Mercury-metallothionein and the renal accumulation and handling of mercury

Abstract

In the present study, we evaluated the renal and hepatic accumulation of mercury, the intrarenal distribution of mercury and the urinary and fecal excretion of mercury in rats injected intravenously with a non-toxic 0.1 mumol/kg-dose of mercury in the form of mercuric chloride (HgCl2) or a complex of mercury-metallothionein (Hg-MT). Between 6 and 72 h after injection, the concentration of mercury in the kidneys of the rats injected with Hg-MT was significantly greater than that in the rats injected with HgCl2. The greatest difference in the renal concentration of mercury between the two groups of rats was detected 6 h after injection. In the kidneys of both experimental groups of rats, the cortex and the outer stripe of the outer medulla contained the highest concentrations of mercury, with the greatest concentrations found in the renal cortex and outer stripe of the outer medulla of the rats injected with Hg-MT. No differences were found between the two experimental groups with respect to the concentration of mercury in the renal inner stripe of the outer medulla and inner medulla throughout 72 h of study. The content of mercury in the blood and liver decreased over time in both groups of rats, but was always significantly greater in the blood and liver of rats injected with HgCl2. The rats injected with Hg-MT excreted more than eight times the amount of mercury in the urine than the corresponding rats injected with HgCl2 during 72 h.
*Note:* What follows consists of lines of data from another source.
(* ===== verification/BootSpec.v ===== *)
(** What a start and a stop of the program guarantee: every part the
    configuration names runs, and a crash loses nothing that was saved. *)
From Stdlib Require Import ZArith Lia Bool Strings.String.
From stdpp Require Import base strings list gmap relations.
From S2P Require Import Prelude GoStd Config Model Common Samples Mapx Websocket Local LocalTable BanItem IPFilter Ban Manager Mux MuxSpec Idl Persist PersistSpec Http Service Metrics MetricsSpec Boot.
Set Default Proof Using "Type*".
Local Open Scope Z_scope.

Section Boot.
Context {M : Type → Type} {B F J : Type} `{SyncStringMapLaws M} `{BloomFilterLaws B} `{IPFilterLaws F} `{StoreCodecLaws}.
Context {D R : Type} `{PeerManager D} `{PeerManager R} {CV HV : Type} `{Float64Laws}
  `{!MetricVec CV Z, !MetricVecLaws CV Z (fun _ => 0) counter_step}
  `{!MetricVec HV histogram, !MetricVecLaws HV histogram histogram_zero histogram_step}
  `{PrometheusRegistryLaws}.
Context (cfg : Config) (o : io) (cached : string → option ScrapeFile) (range : gmap string collector → registry_object).
Hypothesis range_perm : ∀ m, range m ≡ₚ map_to_list m.
Local Notation file := (PersistFile (Memory (Tracker cfg))).
Local Notation program := (program (M := M) (B := B) (F := F) (J := J) (D := D) (R := R) (CV := CV) (HV := HV)).
Local Notation boot_env := (boot_env (F := F) (D := D) (R := R)).
Implicit Types (m : MuxLocalManager M B F) (fs : files) (p : program) (e : boot_env).

(** *** Saving over an earlier save *)
Lemma store_files_overwrite (ws : list (State M)) n fs1 fs2 :
  (∀ name, (∀ i, (i < length ws)%nat → name ≠ persist_name file (n + i)) → fs1 !! name = fs2 !! name) →
  store_files cfg good_files n ws fs1 = store_files cfg good_files n ws fs2.
Proof using Type.
  revert n fs1 fs2. induction ws as [|w ws IH]; intros n fs1 fs2 Hfs; cbn [store_files].
  - apply map_eq. intros name. apply Hfs. simpl. lia.
  - apply IH. intros name Hname. unfold store_file, good_files. cbn [f_lock f_open f_flush f_write].
    destruct (decide (name = persist_name file n)) as [->|Hne]; [by rewrite !lookup_insert_eq|].
    rewrite !lookup_insert_ne by done. apply Hfs. intros [|i] Hi; [by rewrite Nat.add_0_r|].
    rewrite Nat.add_succ_r. apply (Hname i). simpl in Hi. lia.
Qed.

(** The files that are not of the persistence. *)
Definition other_files fs : files := base.filter (fun e : string * bytes => negb (glob_match file e.1)) fs.

Lemma other_files_other fs name : is_Some (other_files fs !! name) → glob_match file name = false.
Proof using Type. intros [c Hc]. apply map_lookup_filter_Some in Hc as [_ Hc]. simpl in Hc. by apply Is_true_true, negb_true_iff in Hc. Qed.

Lemma StoreToPersist_again m fs :
  EnablePersist (Memory (Tracker cfg)) = true →
  (∀ name, is_Some (fs !! name) → glob_match file name = true → ∃ i, (i < length (localList m))%nat ∧ name = persist_name file i) →
  StoreToPersist cfg true good_files m fs = StoreToPersist cfg true good_files m (other_files fs).
Proof using Type.
  intros Hen Hfs. unfold StoreToPersist. rewrite Hen. cbn [negb]. apply store_files_overwrite. intros name Hname.
  unfold other_files. destruct (fs !! name) as [c|] eqn:Hc.
  - symmetry. apply map_lookup_filter_Some. split; [done|]. simpl. apply Is_true_true, negb_true_iff.
    destruct (glob_match file name) eqn:Hg; [|done]. destruct (Hfs name) as (i & Hi & ->); [by eexists|done|].
    by destruct (Hname i Hi).
  - symmetry. apply map_lookup_filter_None. by left.
Qed.

(** *** A start *)
(** The start's own requests all succeed. *)
Definition env_ok e : Prop :=
  be_producer e = Ok tt ∧ is_ok (newBanItem (B := B) (be_banInfoHash e)) = true ∧ is_ok (newBanItem (B := B) (be_banPeerId e)) = true ∧
  (∀ iface, is_ok (be_IPFilter e iface) = true) ∧ (ws_Enable (WSServer (Tracker cfg)) = true → 0 ≤ ws_Shard (WSServer (Tracker cfg))) ∧ be_load e = good_load ∧ buffers_ok (be_bufs e).

Lemma new_memory_manager_ok e num :
  env_ok e → 0 ≤ num → ∃ b, new_memory_manager cfg e num = Ok (NewMuxLocalManager (M := M) num b).
Proof using Type.
  intros (_ & Hb1 & Hb2 & Hf & _ & _) Hn. unfold new_memory_manager. rewrite (proj2 (Z.ltb_ge _ _) Hn).
  unfold NewBanManagerWithIP. destruct (newBanItem (be_banInfoHash e)); [|done]. destruct (newBanItem (be_banPeerId e)); [|done].
  specialize (Hf (if xdp_Enable (XDP (Tracker cfg)) && negb (bool_decide (xdp_Interface (XDP (Tracker cfg)) = ""%string))
                  then xdp_Interface (XDP (Tracker cfg)) else ""%string)).
  cbn [res_bind]. destruct (be_IPFilter e _); [|done]. cbn [res_bind]. by eexists.
Qed.

(** The WebTorrent store starts empty, with the configured shards. *)
Definition websocket_ready e (ws : option (Websocket.State M B F J)) : Prop :=
  if ws_Enable (WSServer (Tracker cfg))
  then ∃ b, NewBanManagerWithIP (be_banInfoHash e) (be_banPeerId e) (be_IPFilter e ""%string) = Ok b ∧
       ws = Some (NewWSMuxLocalManager (ws_Shard (WSServer (Tracker cfg))) b)
  else ws = None.
Definition websocket_fails e : Prop :=
  ws_Enable (WSServer (Tracker cfg)) = true ∧ is_ok (InitWSMuxLocalManager (M := M) (B := B) (J := J) cfg e) = false.

Lemma websocket_start e :
  match (if ws_Enable (WSServer (Tracker cfg)) then res_bind (fun ws => Ok (Some ws)) (InitWSMuxLocalManager cfg e) else Ok None) with
  | Ok ws => websocket_ready e ws
  | Err _ => websocket_fails e
  end.
Proof using Type.
  unfold websocket_ready, websocket_fails. destruct (ws_Enable _); [|done]. unfold InitWSMuxLocalManager.
  destruct (_ <? 0); [done|]. destruct (NewBanManagerWithIP _ _ _) as [b|]; [|done]. cbn [res_bind]. by exists b.
Qed.
Lemma websocket_ok e : env_ok e → ¬ websocket_fails e.
Proof using Type.
  intros (_ & Hb1 & Hb2 & Hf & Hs & _) [Hen Hw]. revert Hw. unfold InitWSMuxLocalManager.
  rewrite (proj2 (Z.ltb_ge _ _) (Hs Hen)). unfold NewBanManagerWithIP. destruct (newBanItem (be_banInfoHash e)); [|done].
  destruct (newBanItem (be_banPeerId e)); [|done]. specialize (Hf ""%string). cbn [res_bind]. by destruct (be_IPFilter e _).
Qed.

(** The metrics never stop a start, whatever order their maps are iterated in;
    with metrics on, the registry that is served is the one in use. *)
Definition metrics_ready (r : option nat) (ms : metrics CV HV) : Prop :=
  if EnableMetrics (Tracker cfg) then r = Some 1%nat ∧ started cfg range = Some (r, ms)
  else Metrics.Init cfg range no_metrics = Some ms.

Lemma metrics_start :
  ∃ ms : metrics CV HV, Metrics.Init cfg range no_metrics = Some ms ∧
  ∃ r ms', (if EnableMetrics (Tracker cfg) then GetRegistry cfg range ms = Some (r, ms') else ms' = ms) ∧ metrics_ready r ms'.
Proof using range_perm H7 H9 MetricVecLaws0 MetricVecLaws1.
  unfold metrics_ready. destruct (EnableMetrics (Tracker cfg)) eqn:He.
  - destruct (metrics_shown (CV := CV) (HV := HV) cfg range range_perm) as [_ Hs]. destruct (Hs He) as (ms' & Hst & _).
    pose proof Hst as Hst'. unfold started in Hst'. destruct (Metrics.Init cfg range no_metrics) as [ms|] eqn:E; [|done].
    exists ms. split; [done|]. exists (Some 1%nat), ms'. by split_and!.
  - unfold Metrics.Init. rewrite He. eexists. split; [done|]. by eexists None, _.
Qed.

(** The listeners of the configuration, in the order they are started. *)
Definition configured_listeners (r : option nat) : list listener :=
  (if 0 <? DebugPort (Tracker cfg) then [PprofListener ("localhost:" ++ Itoa (DebugPort (Tracker cfg)))%string] else []) ++
  (if udp_Enable (UDPServer (Tracker cfg)) then [UDPListener ("udp://" ++ udp_HostPorts (UDPServer (Tracker cfg)))%string] else []) ++
  (if rpc_EnableServer (RPC (Tracker cfg)) then [RPCListener (rpc_HostPorts (RPC (Tracker cfg)))] else []) ++
  HTTPListener (HostPorts (Tracker cfg)) (UseUnixSocket (Tracker cfg)) ::
  (if EnableMetrics (Tracker cfg) then [MetricsListener (MetricsHostPorts (Tracker cfg)) r] else []).

(** What [main] does, on every branch. *)
Lemma main_cases e fs :
  match main cfg range e fs with
  | Ok p =>
      (EnableEventProducer (Tracker cfg) = true → be_producer e = Ok tt) ∧ pr_producer p = EnableEventProducer (Tracker cfg) ∧
      InitPeerManager cfg e fs = Ok (pr_manager p, pr_files p) ∧
      websocket_ready e (pr_websocket p) ∧
      ∃ r, metrics_ready r (pr_metrics p) ∧ pr_listeners p = configured_listeners r
  | Err _ =>
      (EnableEventProducer (Tracker cfg) = true ∧ is_ok (be_producer e) = false) ∨ websocket_fails e ∨
      is_ok (InitPeerManager (M := M) (B := B) cfg e fs) = false
  end.
Proof using range_perm H7 H9 MetricVecLaws0 MetricVecLaws1.
  destruct metrics_start as (ms & Hms & r & ms' & Hr & Hready).
  unfold main, Init. destruct (if EnableEventProducer (Tracker cfg) then be_producer e else Ok tt) as [u|err] eqn:Hp.
  2: { cbn [res_bind]. left. destruct (EnableEventProducer _); [by rewrite Hp|done]. }
  assert (EnableEventProducer (Tracker cfg) = true → be_producer e = Ok tt) as Hprod.
  { intros He. rewrite He in Hp. by destruct u. }
  cbn [res_bind]. pose proof (websocket_start e) as Hws. destruct (if ws_Enable _ then _ else _) as [ws|err]; [|by right; left].
  cbn [res_bind]. rewrite Hms. destruct (InitPeerManager cfg e fs) as [[m fs']|err]; [|by right; right]. cbn [res_bind fst snd].
  unfold getServerOption. cbn [pr_metrics]. unfold metrics_ready in Hready |- *.
  destruct (EnableMetrics (Tracker cfg)) eqn:He.
  - rewrite Hr. cbn [res_bind fst snd pr_manager pr_files pr_metrics pr_websocket pr_listeners pr_producer].
    split; [exact Hprod|]. split; [done|]. split; [done|]. split; [exact Hws|]. exists r. split; [done|].
    unfold configured_listeners, initPprof, initUDPServer. rewrite He, <- !app_assoc. do 3 f_equal. by destruct (UseUnixSocket _).
  - subst ms'. cbn [res_bind fst snd pr_manager pr_files pr_metrics pr_websocket pr_listeners pr_producer].
    split; [exact Hprod|]. split; [done|]. split; [done|]. split; [exact Hws|]. exists r. split; [done|].
    unfold configured_listeners, initPprof, initUDPServer. rewrite He, <- !app_assoc. do 3 f_equal. by destruct (UseUnixSocket _).
Qed.

(** *** A restart after a crash *)
Definition memory_of p : option (MuxLocalManager M B F) :=
  match pr_manager p with MemoryManager m => Some m | _ => None end.

(** What a restart finds of a manager that was saved. *)
Definition restarted fs p0 m e : Prop :=
  ∃ q m', main cfg range e fs = Ok q ∧ memory_of q = Some m' ∧ pr_files q = other_files (pr_files p0) ∧
    length (localList m') = Z.to_nat (Shard (Memory (Tracker cfg))) ∧
    ∀ ih k, mux_torrent m' ih !! k
      = (x ← mux_torrent m ih !! k; if too_old cfg (be_now e) (PeerCommonToIDL x) then None else Some (received nil_binary x)).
These data indicate that there may be decreased tubular reabsorption of filtered Hg-MT and/or tubular secretion of mercury in the rats injected with Hg-MT. In contrast, the rats injected with HgCl2 excreted significantly more mercury in the feces during the same period of time than the corresponding rats injected with Hg-MT. In conclusion, our data clearly indicate that the renal and hepatic uptake and accumulation of mercury, and the urinary and fecal excretion of mercury, are altered significantly when inorganic mercury is administered intravenously as a complex with metallothionein.